Grams' remarks introduced Violin Concerto No. 1 (1923) by Sergei Prokofiev, which had premiered at the same Paris concert as Octet. Soloist Angelo Xiang Yu displayed amazing scope of technique on an instrument with tone so sweet it could imitate the breath through a woodwind.
Violin soloist Angelo Xiang Yu performs Prokofiev's Violin Concert
No. 1 with the Elgin Symphony Orchestra, conducted by Andrew Grams. |
The full orchestra was in excellent form after a busy holiday concert season and played a precise score to Yu's vivid protagonism. He delivered confident glances to the audience between impossibly high lyrical passages, scorching fiddle chords, flying spiccato and echoes of a plucked guzheng.
The accompaniment surged with a colorful narrative in the finale as Yu carried off trills and runs like single note melodies into a standing ovation. The audience was rewarded with an unaccompanied solo as an encore.

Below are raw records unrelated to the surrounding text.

(** * FlashDraft: the ML bot service (src/backend/services/ml_bot_service.py)

    A shallow embedding of [MLBotService] and of the few Python, NumPy and
    [random] builtins it calls, followed by the properties of the pick
    decision engine.

    Conventions of the embedding.
    - A Python value is a [pyval]; a card is a dictionary from strings to
      values, [gmap string pyval].
    - A Python [float] is an exact rational ([Q]): rounding, infinities and
      NaN are outside the model.  Two scores are the same number when they
      are [==].
    - Strings are byte strings and [str.lower] lowers the ASCII letters.
    - A call either returns or raises: [result A].
    - The two random generators ([random] and [numpy.random]) are read
      through two oracles indexed by a cursor kept in the [World].
    - A file is named by its path as [pathlib] builds it on a POSIX system,
      from the models directory on.  The file system is case-sensitive;
      links and [..] components, which only the operating system resolves,
      are outside the model. *)

From Stdlib Require Import QArith Qminmax Lqa ZArith Lia Permutation.
From Stdlib Require Import Ascii String.
From Stdlib Require Import Sorting.Sorted.
From stdpp Require Import gmap strings list fin_maps sorting.

Set Default Proof Using "Type".
Open Scope string_scope.

(** ** Python values, exceptions and results *)

Module Py.

#[warnings="-register-all"]
Inductive pyval : Type :=
| VNone
| VBool (b : bool)
| VInt (z : Z)
| VFloat (q : Q)
| VStr (s : string)
| VList (l : list pyval)
| VSet (l : list pyval)
| VDict (d : gmap string pyval).

(** The exceptions the service can meet.  [OtherError] stands for whatever
    an artifact's scaler or model raises on its own. *)
Inductive exn : Type :=
| TypeError
| ValueError
| AttributeError
| KeyError
| IndexError
| OverflowError
| ZeroDivisionError
| OtherError (name : string).

Inductive result (A : Type) : Type :=
| Ok (a : A)
| Raise (e : exn).
Arguments Ok {A} a.
Arguments Raise {A} e.

Definition bind {A B} (r : result A) (k : A → result B) : result B :=
  match r with
  | Ok a => k a
  | Raise e => Raise e
  end.

Definition returns {A} (r : result A) : Prop := ∃ a, r = Ok a.

Definition raises {A} (r : result A) : Prop := ∃ e, r = Raise e.

(** [try: r  except (ValueError, TypeError): d] *)
Definition except_value_type {A} (r : result A) (d : A) : result A :=
  match r with
  | Raise ValueError | Raise TypeError => Ok d
  | other => other
  end.

(** [d.get(key, dflt)] on a dictionary with string keys *)
Definition get (d : gmap string pyval) (key : string) (dflt : pyval) : pyval :=
  default dflt (d !! key).

(** Lists, sets and dictionaries are unhashable. *)
Definition hashable (v : pyval) : bool :=
  match v with
  | VList _ | VSet _ | VDict _ => false
  | _ => true
  end.

(** [table.get(key, dflt)] where the table has string keys and the key is
    any value: hashing an unhashable key raises, a key that is not a string
    equals none of the table's keys. *)
Definition table_get {A} (table : gmap string A) (key : pyval) (dflt : A)
  : result A :=
  match key with
  | VStr s => Ok (default dflt (table !! s))
  | VList _ | VSet _ | VDict _ => Raise TypeError
  | _ => Ok dflt
  end.

(** Integers from [FLOAT_INT_LIMIT] on round to 2^1024 and do not convert. *)
Definition FLOAT_INT_LIMIT : Z := 2 ^ 1024 - 2 ^ 970.

(** [float(v)].  [parse] is the builtin's reading of a string literal:
    [Some q] when the text denotes [q], [None] when it raises ValueError. *)
Definition float (parse : string → option Q) (v : pyval) : result Q :=
  match v with
  | VNone => Raise TypeError
  | VBool b => Ok (if b then 1 else 0)%Q
  | VInt z =>
      if (Z.abs z <? FLOAT_INT_LIMIT)%Z then Ok (inject_Z z)
      else Raise OverflowError
  | VFloat q => Ok q
  | VStr s =>
      match parse s with
      | Some q => Ok q
      | None => Raise ValueError
      end
  | VList _ | VSet _ | VDict _ => Raise TypeError
  end.

(** *** Strings *)

Definition lower_ascii (c : ascii) : ascii :=
  let n := nat_of_ascii c in
  if (65 <=? n)%nat && (n <=? 90)%nat then ascii_of_nat (n + 32) else c.

Fixpoint lower (s : string) : string :=
  match s with
  | EmptyString => EmptyString
  | String c rest => String (lower_ascii c) (lower rest)
  end.

(** [v.lower()]: only strings have the method. *)
Definition lower_method (v : pyval) : result string :=
  match v with
  | VStr s => Ok (lower s)
  | _ => Raise AttributeError
  end.

(** [needle in hay] on strings *)
Fixpoint contains (needle hay : string) : bool :=
  String.prefix needle hay ||
  match hay with
  | EmptyString => false
  | String _ rest => contains needle rest
  end.

(** *** Truth value, [len], [set] *)

Definition truthy (v : pyval) : bool :=
  match v with
  | VNone => false
  | VBool b => b
  | VInt z => negb (z =? 0)%Z
  | VFloat q => negb (Qeq_bool q 0)
  | VStr s => negb (String.eqb s "")
  | VList l | VSet l => negb (Nat.eqb (length l) 0)
  | VDict d => negb (Nat.eqb (size d) 0)
  end.

(** The number a hashable value compares as, when it is a number. *)
Definition as_number (v : pyval) : option Q :=
  match v with
  | VBool b => Some (if b then 1 else 0)%Q
  | VInt z => Some (inject_Z z)
  | VFloat q => Some q
  | _ => None
  end.

(** [a == b] on hashable values: numbers by value ([True == 1 == 1.0]),
    strings by content, [None] with itself. *)
Definition key_eqb (a b : pyval) : bool :=
  match as_number a, as_number b with
  | Some x, Some y => Qeq_bool x y
  | None, None =>
      match a, b with
      | VNone, VNone => true
      | VStr s, VStr t => String.eqb s t
      | _, _ => false
      end
  | _, _ => false
  end.

Definition mem (x : pyval) (l : list pyval) : bool := existsb (key_eqb x) l.

(** Keep the first occurrence of every element. *)
Fixpoint dedup_keys (seen l : list pyval) : list pyval :=
  match l with
  | [] => []
  | x :: rest =>
      if mem x seen then dedup_keys seen rest
      else x :: dedup_keys (x :: seen) rest
  end.

Definition chars (s : string) : list pyval :=
  map (λ c, VStr (String c EmptyString)) (list_ascii_of_string s).

(** [set(v)]: the elements of an iterable, without repetition; raises on a
    value that is not iterable and on an unhashable element. *)
Definition set_of (v : pyval) : result (list pyval) :=
  match v with
  | VList l =>
      if forallb hashable l then Ok (dedup_keys [] l) else Raise TypeError
  | VSet l => Ok l
  | VStr s => Ok (dedup_keys [] (chars s))
  | VDict d => Ok (map (λ kv, VStr kv.1) (map_to_list d))
  | VNone | VBool _ | VInt _ | VFloat _ => Raise TypeError
  end.

(** [s.intersection(other)]: a method of sets only. *)
Definition intersection_method (s : pyval) (other : list pyval)
  : result (list pyval) :=
  match s with
  | VSet l => Ok (List.filter (λ x, mem x other) l)
  | _ => Raise AttributeError
  end.

(** *** NumPy and [random] *)

(** [np.array(features).reshape(1, -1)] on a list of Python numbers: one row
    of floats. *)
Definition np_row (features : list pyval) : list (list Q) :=
  [omap as_number features].

(** [np.clip(x, lo, hi)] is [minimum(maximum(x, lo), hi)]. *)
Definition np_clip (x lo hi : Q) : Q := Qmin (Qmax x lo) hi.

(** [random.uniform(a, b)] is [a + (b - a) * random()]. *)
Definition random_uniform (a b r : Q) : Q := (a + (b - a) * r)%Q.

(** [itertools.accumulate(weights)]: the running sums. *)
Fixpoint running (acc : Q) (weights : list Q) : list Q :=
  match weights with
  | [] => []
  | x :: rest => (acc + x)%Q :: running (acc + x)%Q rest
  end.

Definition accumulate (weights : list Q) : list Q :=
  match weights with
  | [] => []
  | x :: rest => x :: running x rest
  end.

(** [bisect.bisect_right(a, x, lo, hi)] on an ascending list: the first
    position from [lo] on, below [hi], whose element exceeds [x], and [hi]
    when there is none.  [a] is given from position [lo] on. *)
Fixpoint bisect_right (a : list Q) (x : Q) (lo hi : nat) : nat :=
  match a with
  | [] => lo
  | y :: rest =>
      if (hi <=? lo)%nat then lo
      else if Qlt_le_dec x y then lo
      else bisect_right rest x (S lo) hi
  end.

(** [random.choices(population, weights=weights)[0]] with the draw [r] of
    [random()]: the cumulative weights are bisected at [r * total]. *)
Definition random_choices {A} (population : list A) (weights : list Q) (r : Q)
  : result A :=
  let cum_weights := accumulate weights in
  if negb (length cum_weights =? length population)%nat then Raise ValueError
  else
    match last cum_weights with
    | None => Raise IndexError
    | Some total =>
        if Qlt_le_dec 0 total then
          let i := bisect_right cum_weights (r * total) 0 (length population - 1) in
          match population !! i with
          | Some x => Ok x
          | None => Raise IndexError
          end
        else Raise ValueError
    end.

(** [l.sort(key=key, reverse=True)].  The sort is stable and compares keys
    with [<] only; it is written here as the insertion of every element, left
    to right, after the elements that are not greater.  With [reverse=True]
    CPython reverses the list before and after the sort, which keeps equal
    keys in their first order. *)
Fixpoint insert_by {A} (key : A → Q) (x : A) (sorted : list A) : list A :=
  match sorted with
  | [] => [x]
  | y :: rest =>
      if Qlt_le_dec (key x) (key y) then x :: y :: rest
      else y :: insert_by key x rest
  end.

Definition sort_by {A} (key : A → Q) (l : list A) : list A :=
  fold_left (λ sorted x, insert_by key x sorted) l [].

Definition sort_by_reverse {A} (key : A → Q) (l : list A) : list A :=
  rev (sort_by key (rev l)).

End Py.

(** ** Paths *)

Module Pathlib.

(** [s.split(sep)] for a separator of one character *)
Fixpoint split (sep : ascii) (s : string) : list string :=
  match s with
  | EmptyString => [EmptyString]
  | String c rest =>
      if Ascii.eqb c sep then EmptyString :: split sep rest
      else
        match split sep rest with
        | part :: others => String c part :: others
        | [] => [String c EmptyString]
        end
  end.

(** The components [pathlib] keeps of one segment: the stretches between
    the slashes, without the empty ones and without ['.']. *)
Definition components (segment : string) : list string :=
  List.filter (λ part, negb (String.eqb part "") && negb (String.eqb part "."))
    (split "/" segment).

(** A path as [pathlib] compares it.  The service and the training script
    both build their paths from [MODELS_DIR], the directory [data/models]
    of the repository; a path is kept from that directory on, until a
    segment that starts with a slash replaces all that came before
    ([anchored]). *)
Record path : Type := {
  anchored : bool;
  parts : list string;
}.

#[global] Instance path_eq_dec : EqDecision path.
Proof. solve_decision. Defined.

Many had come to hear Beethoven's Symphony No. 3 in E-flat Major, "Eroica" (1805), widely regarded as a turning point in the historic evolution of symphonic style. And they were not disappointed, some saying it was the best rendition they'd ever heard.
From the subliminal string tremolos to crashing chords, Maestro Grams kept the ESO's forces in balance for 47 minutes with eloquent physicality, mouthing the melodies and never missing a cue.
At his direction, the wind choir shone brilliantly against Beethoven's restless eighths, and solos were clear and precise. The tuttis were always tightly synchronized, and the dynamic contrasts achieved by the 65-voice ensemble were breathtaking. With these artists speaking for him, Beethoven has lost none of his persuasive power after more than two centuries.
More and more, the ESO is taking a service-oriented approach, making the music accessible through affordable ticket prices, programming variety, community outreach, and not least of all, education. You can find no better place to enrich your quality of life than in this audience.